How to get started - rmcgranaghan/data_science_tools_and_resources GitHub Wiki
This page is for people who are beginning to learn data science and machine learning, and are trying to determine the best resources.
- datacamp.com is an online learning resource with many gentle introductions to machine learning topics.
- kdnuggets.com is a blog with many thoughtful posts and recommendations in data science. For example, here is a description of "cold start" approaches (i.e. data are not labeled, so you want to understand properties of your data based on what the machine determines rather than user-determined) https://www.kdnuggets.com/2019/01/data-scientist-dilemma-cold-start-machine-learning.html
- Training and learning on a standardized data set is essential for the beginner! The MNIST handwritten character dataset is very useful for building skills and intuition. Try the exercises in this reference: https://towardsdatascience.com/image-classification-in-10-minutes-with-mnist-dataset-54c35b77a38d
- If you already know python, the last chapter of Jake VanderPlas's Python Data Science book (written in python/Jupyter) is a scikit.learn tutorial with many machine learning examples (SVM, K-means, naive Bayes). A great way to just see how the methods work, understand where they're relevant, and break out of "black box" right away (because it explains how they work). The rest of the book has a lot of introductory materials intended to turn you into an expert quickly.
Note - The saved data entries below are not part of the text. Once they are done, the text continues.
(* ===== verification/BmFacts.v ===== *)
(** * What the Boyer-Moore matcher finds

    The invariant of the chains, its preservation by [cli_bm_addpatt], and the
    agreement of [cli_bm_scanbuff] with a search for every pattern at every
    position. *)
From stdpp Require Import base numbers list list_numbers gmap.
From Stdlib Require Import ZArith Lia Bool Sorting.Sorted.
From S2P Require Import Prelude Dlp Filter CalOff Bm.

Local Open Scope Z_scope.

Module BmFacts.
Import Errors CalOff Bm.
Abbreviation occurs := Filter.occurs.

Definition is_bytes (l : list Z) : Prop := Forall (fun c => 0 <= c < 256) l.

Lemma is_bytes_get l i c : is_bytes l -> bget l i = Some c -> uint 8 c = c.
Proof.
  intros H Hg. unfold bget in Hg. case_match; [done|]. eapply Forall_lookup_1 in H; [|exact Hg]. by apply (uint_small 8).
Qed.

(** ** One pattern at one position *)

(** The range of file offsets of a match, computed on the scanned file. *)
Definition offset_range (map_len : Z) (p : patt) : Z * Z :=
  if od0 (poffdata p) =? CLI_OFF_ABSOLUTE then (offset_min p, offset_max p)
  else
    let mn := uint 32 (map_len - od1 (poffdata p)) in
    (mn, if negb (mn =? CLI_OFF_NONE) then uint 32 (mn + od2 (poffdata p)) else CLI_OFF_NONE).

(** The offsets signatures of a generic target have: anywhere, absolute, or
    relative to the end of the file. *)
Definition generic (p : patt) : Prop :=
  offset_min p = CLI_OFF_ANY \/ od0 (poffdata p) = CLI_OFF_ABSOLUTE \/ od0 (poffdata p) = CLI_OFF_EOF_MINUS.

Definition in_range (map_len : Z) (p : patt) (o : Z) : Prop :=
  offset_min p = CLI_OFF_ANY \/
  ((offset_range map_len p).1 <> CLI_OFF_NONE /\ (offset_range map_len p).1 <= o <= (offset_range map_len p).2).

(** The pattern matches the buffer at position [k]. *)
Definition matches (map_len : Z) (buffer : list Z) (len offset : Z) (p : patt) (k : Z) : Prop :=
  occurs buffer len (bytes p) k /\
  (Z.land (boundary p) BM_BOUNDARY_EOL <> 0 -> k + Z.of_nat (length (bytes p)) = len) /\
  in_range map_len p (offset + k).

(** A pattern as [cli_bm_addpatt] leaves it in the chain [idx]. *)
Record patt_ok (idx : Z) (p : patt) : Prop := {
  po_prefix : 0 <= prefix_length p;
  po_length : 3 <= plength p;
  po_total : prefix_length p + plength p = Z.of_nat (length (bytes p));
  po_short : plength p < 2 ^ 16;
  po_bytes : is_bytes (bytes p);
  po_hash : hash_at (bytes p) (prefix_length p) = Some idx;
  po_first : bget (bytes p) (prefix_length p) = Some (pattern0 p);
}.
- Lots of links and resources (online books, tutorials) at https://sites.google.com/view/helioanalytics/resources
- Statistics & Visualization in Python for Climate / Space. Contains upper level course labs from U. Michigan to learn basics of Python data analysis and visualization skillsets. Assumption for course students is to start with little to no programming experience.
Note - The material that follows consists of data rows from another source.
Lemma scan_loop_placed fuel d info i :
  tables_ok root d -> 0 <= pos d < ocnt d -> bget (offtab d) (pos d) = Some (offset + i) -> 0 <= i ->
  Z.max (len - 2 - i) 0 < Z.of_nat fuel ->
  exists r, scan_loop einfo map_len root buffer len offset fuel (Some d) info i = Ok r /\ off_answer d (pos d) r.
Proof.
  revert d info i. induction fuel as [|fuel IH]; intros d info i Ht Hpos Hcur Hi Hf; [lia|]. cbn [scan_loop].
  unfold BM_BLOCK_SIZE, BM_MIN_LENGTH. destruct (i <? len - 3 + 1) eqn:Ei.
  2:{ eexists. split; [done|]. right. exists (pos d). split; [by destruct d|].
      split; [split; [cbn; lia|right; exists (offset + i); split; [done|lia]]|].
      intros p x k Hm Hk Hg Hpl. destruct (placed_block d p x Hm Hpl) as (_ & _ & _ & _ & _ & _ & Hx).
      pose proof (entry_mono d (pos d) k _ _ Ht Hk Hcur Hg). lia. }
  destruct (hash_at_spec buffer i Hbuf) as (idx & Hh & Hidx); [lia|lia|]. rewrite Hh. cbn [of_opt].
  unfold shift_at, suffix_at. destruct ((0 <=? idx) && (idx <? SIZE)) eqn:Er; [|lia]. cbn [of_opt].
  replace (i - 3 + 3) with i by lia. destruct (bget_is_Some buffer i) as [a Ha]; [lia|].
  assert (forall info' shift, (forall p, member root p -> ~ placed d p i) -> exists r,
     (let! (od, i') := of_opt (advance offset (Some d) i shift) in
      match i' with None => Ok (CL_CLEAN, None, od) | Some i' => scan_loop einfo map_len root buffer len offset fuel od info' i' end) = Ok r
     /\ off_answer d (pos d) r) as Hnext.
  { intros info' shift Hn. apply advance_answer; auto; [lia|]. intros d' info2 i' Ht' Hp' Hc' Hi'. apply IH; auto; lia. }
  destruct (bm_suffix root !! idx) as [chain|] eqn:Ec.
  - destruct (wf_chain root Hwf idx chain Ec) as [[Hok Hsort (h & t & -> & Hcnt)] Hsh].
    rewrite Hsh. cbn [from_option id Z.eqb]. rewrite Ha. cbn [of_opt from_option id]. rewrite (is_bytes_get _ _ _ Hbuf Ha).
    assert (forall p, member root p -> placed d p i -> p ∈ h :: t /\ pattern0 p = a) as Hin.
    { intros p Hp Hm. destruct (placed_block d p i Hp Hm) as (idx' & c & Hc & Hpc & Hh' & Hf0 & _).
      assert (idx' = idx) as -> by congruence. assert (c = h :: t) as -> by congruence. split; [done|congruence]. }
    destruct ((cnt h =? 1) && negb (pattern0 h =? a)) eqn:E1.
    + apply Hnext. intros p Hp Hm. destruct (Hin p Hp Hm) as [Hp1 Hp2].
      assert (t = []) as -> by (destruct t; [done|cbn in Hcnt; lia]). apply list_elem_of_singleton in Hp1 as ->. lia.
    + pose proof Hok as Hok'. rewrite Forall_forall in Hok'.
      destruct (walk_spec einfo map_len root buffer len offset (Some d) idx (h :: t) false a info i (fun _ => True) (fun p => placed d p i))
        as (v & info' & -> & _ & Hv); [|done|done|done|done|].
      { intros q info' Hq _. apply (try_placed d idx); auto; [by exists idx, (h :: t)|lia]. }
      cbn [of_opt]. destruct Hv as [(p & -> & Hp & Hm)|[-> Hn]].
      * eexists. split; [done|]. left. exists p, i, d. split; [done|]. split; [by exists idx, (h :: t)|done].
      * apply Hnext. intros p Hp Hm. destruct (Hin p Hp Hm) as [Hp1 Hp2]. by apply (Hn p).
  - assert (forall p, member root p -> ~ placed d p i) as Hno.
    { intros p Hp Hm. destruct (placed_block d p i Hp Hm) as (idx' & c & Hc & _ & Hh' & _). congruence. }
    destruct (bm_shift root !! idx) as [x|] eqn:Es; cbn [from_option id].
    + rewrite (wf_shift root Hwf idx x Es). cbn [Z.eqb]. rewrite Ha. by apply Hnext.
    + by apply Hnext.
Qed.

Lemma backward_spec d fuel p : tables_ok root d -> 0 <= p < ocnt d -> p < Z.of_nat fuel ->
  exists p', backward offset fuel d p = Some p' /\ 0 <= p' <= p /\
    (forall o, bget (offtab d) p' = Some o -> p' = 0 \/ o <= offset) /\
    (forall k o, p' < k <= p -> bget (offtab d) k = Some o -> offset < o).
Proof.
  intros Ht. revert p. induction fuel as [|fuel IH]; intros p Hp Hf; [lia|]. cbn [backward].
  destruct (p =? 0) eqn:E0; [exists p; split; [done|]; split; [lia|]; split; [intros; lia|intros; lia]|].
  destruct (entry_Some d p Ht) as [o Ho]; [lia|]. rewrite Ho. destruct (offset <? o) eqn:Eo.
  - destruct (IH (p - 1)) as (p' & -> & Hr & H1 & H2); [lia|lia|]. exists p'. split; [done|]. split; [lia|]. split; [done|].
    intros k o' Hk Hg. destruct (Z.eq_dec k p) as [->|]; [assert (o' = o) by congruence; lia|]. apply (H2 k); [lia|done].
  - exists p. split; [done|]. split; [lia|]. split; [|intros; lia]. intros o' Ho'. right. assert (o' = o) by congruence. lia.
Qed.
- CS 229 at Stanford course materials for Computer Science 229 Machine Learning at Stanford, solid introduction to basic core concepts on common algorithms. This is an online course derived from CS229 (same principles - there are quizzes and graded homework exercises, but less rigorous) https://www.coursera.org/learn/machine-learning
Future additions
- Separate based on type of resource (online course, book, tutorial, blog/discussion)
- Different instructions based on the goals of the learner? For example, some may want more fundamental principles and theory, some may want to know how to design code, while others may plunge in with demos and tutorials.